Non è quindi escluso che possa esserci un’accelerazione in un senso o nell’altro già nella prossima settimana. Il rischio - fanno notare i più maliziosi - è che alcune cordate rimaste tagliate fuori dall’acquisto del Chelsea possano decidere di riversare parte di quella liquidità sul club di Milano. Visto che la situazione è quella ora delineata, diventa ancora più difficile dare peso alla ridda di nomi che in questi giorni ha riguardato allenatore, direttore sportivo e calciatori. Centrale è invece il discorso stadio, del resto la difficoltà nel costruire il nuovo impianto è uno dei principali motivi che ha indotto il fondo Elliott a pensare di fare un passo indietro.
Ed è vero che se fosse per i potenziali acquirenti del Bahrein il trasloco da San Siro potrebbe farsi già prima del match con la Fiorentina. Insomma è un aspetto cruciale. I 30 “miseri” milioni che arrivano dall’attuale struttura sono considerati un “minus” se si vuole competere ai livelli delle squadre di premier. Premesso quindi che qualunque sarà la proprietà l’addio a San Siro è scontato, c’è da dire che per adesso quella di Sesto resta l’ipotesi più concreta.

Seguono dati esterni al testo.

(** * foxEPUB: speed-reading markup for EPUB files

    A shallow embedding of [app.py] and the verification of its specification.

    - Python [str] values that are sliced, measured or classified are lists of
      code points ([pystr]); strings that are only compared (tag names,
      attribute names and values, the mode selector) are [string]s holding
      their UTF-8 bytes, on which equality coincides with Python's.
    - Python integers used as positions are [Z]; slices follow Python's
      rules for negative and out-of-range bounds.
    - A [BeautifulSoup] tree is a forest of nodes, each carrying an object
      identity; the tree is mutated through those identities, as the
      program does through its object references.
    - The [zipfile] and [bs4] parser/serialiser entry points are library
      code; they appear as fields of interface records.
    - An exception is a value of [error]; what may raise returns a sum,
      and a raised exception ends the enclosing loop and function as it
      does in Python. *)

From Stdlib Require Import List ZArith NArith Bool Lia Arith String Ascii.
From Stdlib Require Import Permutation.
Import ListNotations.

Set Warnings "-register-all".

(* ================================================================== *)
(** * Part I. Definitions                                              *)
(* ================================================================== *)

(** ** Python strings *)

Module Py.

Definition char := N.
Definition pystr := list char.

(** UTF-8 decoding, used to write the program's literals as they appear in
    the source. *)
Fixpoint utf8_go (s : string) (acc : N) (need : nat) : pystr :=
  match s with
  | EmptyString => []
  | String a r =>
    let x := N_of_ascii a in
    match need with
    | O =>
      if (x <? 128)%N then x :: utf8_go r 0%N 0
      else if (x <? 224)%N then utf8_go r (N.land x 31) 1
      else if (x <? 240)%N then utf8_go r (N.land x 15) 2
      else utf8_go r (N.land x 7) 3
    | S k =>
      let acc' := (acc * 64 + N.land x 63)%N in
      match k with
      | O => acc' :: utf8_go r 0%N 0
      | S _ => utf8_go r acc' k
      end
    end
  end.

Definition utf8 (s : string) : pystr := utf8_go s 0%N 0.

Definition len (s : pystr) : Z := Z.of_nat (List.length s).

(** Normalisation of a slice bound: negative bounds count from the end, and
    every bound is clamped to [0 .. len]. *)
Definition norm_index (s : pystr) (i : Z) : nat :=
  Z.to_nat (if (i <? 0)%Z then Z.max 0 (i + len s) else Z.min i (len s)).

(** [s[lo:hi]], [s[lo:]] and [s[:hi]]. *)
Definition slice (s : pystr) (lo hi : Z) : pystr :=
  firstn (norm_index s hi - norm_index s lo) (skipn (norm_index s lo) s).
Definition slice_from (s : pystr) (lo : Z) : pystr := skipn (norm_index s lo) s.
Definition slice_to (s : pystr) (hi : Z) : pystr := firstn (norm_index s hi) s.

(** [s[i]]; [None] stands for [IndexError]. *)
Definition getitem (s : pystr) (i : Z) : option char :=
  let j := if (i <? 0)%Z then (i + len s)%Z else i in
  if (j <? 0)%Z then None else nth_error s (Z.to_nat j).

Fixpoint str_eqb (a b : pystr) : bool :=
  match a, b with
  | [], [] => true
  | x :: a', y :: b' => (x =? y)%N && str_eqb a' b'
  | _, _ => false
  end.

(** [ch in s] for a set or string of characters, [x in S] for a set of
    strings, [s.endswith(suffix)] and [s.endswith((s1, s2, ...))]. *)
Definition char_in (ch : char) (s : pystr) : bool := existsb (N.eqb ch) s.
Definition str_in (x : pystr) (S : list pystr) : bool := existsb (str_eqb x) S.
Definition endswith (s suffix : pystr) : bool :=
  (len suffix <=? len s)%Z &&
  str_eqb (skipn (List.length s - List.length suffix) s) suffix.
Definition endswith_any (s : pystr) (suffixes : list pystr) : bool :=
  existsb (endswith s) suffixes.

(** [str.lower], character by character.  The mapping below is Python's on
    basic Latin and on the Cyrillic block U+0400..U+042F, and the identity
    elsewhere.  The program lowers (a) clusters taken from tokens matched by
    [[А-Яа-яЁё]+] and (b) file names that are then tested against ASCII
    suffixes made of letters no non-ASCII character lowers to. *)
Definition lower_char (c : char) : char :=
  if ((65 <=? c) && (c <=? 90))%N then (c + 32)%N
  else if ((1040 <=? c) && (c <=? 1071))%N then (c + 32)%N
  else if ((1024 <=? c) && (c <=? 1039))%N then (c + 80)%N
  else c.
Definition lower (s : pystr) : pystr := map lower_char s.

End Py.
Import Py.

(** ** Module constants *)

Definition VOWELS : pystr :=
  Eval vm_compute in utf8 "аеёиоуыэюяАЕЁИОУЫЭЮЯ".
Definition CONSONANTS : pystr :=
  Eval vm_compute in utf8 "бвгджзйклмнпрстфхцчшщьъБВГДЖЗЙКЛМНПРСТФХЦЧШЩЬЪ".

Definition ALLOWED_ONSET_2 : list pystr :=
  Eval vm_compute in map utf8
  [ "бл"; "бр"; "вл"; "вр"; "гл"; "гр"; "дл"; "др"; "жр"; "зл"; "зр";
    "кл"; "кр"; "пл"; "пр"; "сл"; "см"; "сн"; "сп"; "ст"; "ск"; "ср";
    "сф"; "сх"; "св"; "шл"; "шр"; "тл"; "тр"; "фл"; "фр"; "хл"; "хр";
    "чр"; "вт"; "гн"; "мн"; "мл"; "мр"; "нл"; "нр" ]%string.
Definition ALLOWED_ONSET_3 : list pystr :=
  Eval vm_compute in map utf8
  [ "стр"; "скр"; "спр"; "скл"; "встр"; "всп" ]%string.

(** [WORD_RE = [А-Яа-яЁё]+]: the class is U+0410..U+042F, U+0430..U+044F,
    U+0401 and U+0451. *)
Definition is_word_char (c : char) : bool :=
  ((1040 <=? c) && (c <=? 1071) || (1072 <=? c) && (c <=? 1103)
   || (c =? 1025) || (c =? 1105))%N.

(** [PUNCT_CHARS], written by code point: comma, semicolon, colon, [!], [?],
    round, square and curly brackets, [«], [»], [“], [”], the ASCII double
    quote (34), em dash, en dash and the final literal hyphen (45). *)
Definition PUNCT_CHARS : pystr :=
  [44; 59; 58; 33; 63; 40; 41; 91; 93; 123; 125; 171; 187; 8220; 8221; 34;
   8212; 8211; 45]%N.
Definition is_punct_char (c : char) : bool := char_in c PUNCT_CHARS.

(** ** The segmenters *)

Definition _is_vowel (ch : char) : bool := char_in ch VOWELS.
Definition _is_consonant (ch : char) : bool := char_in ch CONSONANTS.

(** [[i for i, ch in enumerate(word) if _is_vowel(ch)]], counting from [i]. *)
Fixpoint vowel_positions_from (i : Z) (word : pystr) : list Z :=
  match word with
  | [] => []
  | ch :: w =>
    if _is_vowel ch then i :: vowel_positions_from (i + 1) w
    else vowel_positions_from (i + 1) w
  end.

(** The onset length chosen for a non-empty consonant cluster. *)
Definition onset_len (cluster : pystr) : Z :=
  let lower_cluster := lower cluster in
  if (2 <=? len cluster)%Z &&
     match getitem lower_cluster 0, getitem lower_cluster 1 with
     | Some a, Some b => (a =? b)%N
     | _, _ => false
     end
  then (len cluster - 1)%Z
  else if endswith_any lower_cluster [utf8 "ь"; utf8 "ъ"] then 1%Z
  else if (3 <=? len lower_cluster)%Z &&
          str_in (slice_from lower_cluster (-3)) ALLOWED_ONSET_3 then 3%Z
  else if (2 <=? len lower_cluster)%Z &&
          str_in (slice_from lower_cluster (-2)) ALLOWED_ONSET_2 then 2%Z
  else 1%Z.

(** The [for i in range(len(vowel_positions))] loop.  [vps] is
    [vowel_positions[i:]]; [start] and [syllables] are the loop's
    variables.  The last vowel appends the rest of the word and breaks. *)
Fixpoint syllables_loop (word : pystr) (vps : list Z) (start : Z)
         (syllables : list pystr) : list pystr :=
  match vps with
  | [] => syllables
  | vpos :: rest =>
    match rest with
    | [] => syllables ++ [slice_from word start]
    | next_vpos :: _ =>
      let cluster := slice word (vpos + 1) next_vpos in
      let boundary :=
        match cluster with
        | [] => next_vpos
        | _ :: _ => (next_vpos - onset_len cluster)%Z
        end in
      let boundary := if (boundary <=? start)%Z then next_vpos else boundary in
      syllables_loop word rest boundary
                     (syllables ++ [slice word start boundary])
    end
  end.

Definition split_russian_syllables (word : pystr) : list pystr :=
  let vowel_positions := vowel_positions_from 0 word in
  if (Z.of_nat (List.length vowel_positions) <=? 1)%Z then [word]
  else syllables_loop word vowel_positions 0 [].

(** [lru_cache] memoises a pure function of the word; the function itself is
    modelled. *)
Definition first_syllable_parts (word : pystr) : pystr * pystr :=
  let syllables := split_russian_syllables word in
  match syllables with
  | [] => (word, [])
  | first :: _ => (first, slice_from word (len first))
  end.

Definition bionic_parts (word : pystr) : pystr * pystr :=
  let length := len word in
  let n :=
    if (length <=? 3)%Z then length
    else if (length <=? 5)%Z then 2%Z
    else if (length <=? 7)%Z then 2%Z
    else if (length <=? 10)%Z then 3%Z
    else Z.max 3 (length / 3) in
  (slice_to word n, slice_from word n).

Rispondono, invece, al vero le voci su una richiesta di risarcimento avanzate dal misterioso ex proprietario cinese, Yonghong Li, ma non dovrebbero condizionare in alcun modo l’esito di qualsiasi trattativa. Anche perché come correttamente evidenziato dal sito Calcio e Finanza, nel bilancio di Project Red Black - la società lussemburghese cui fa capo attraverso Rossoneri Luxembourg il Milan – esistono ancora contenziosi con le società attraverso le quali Li controllava il club rossonero.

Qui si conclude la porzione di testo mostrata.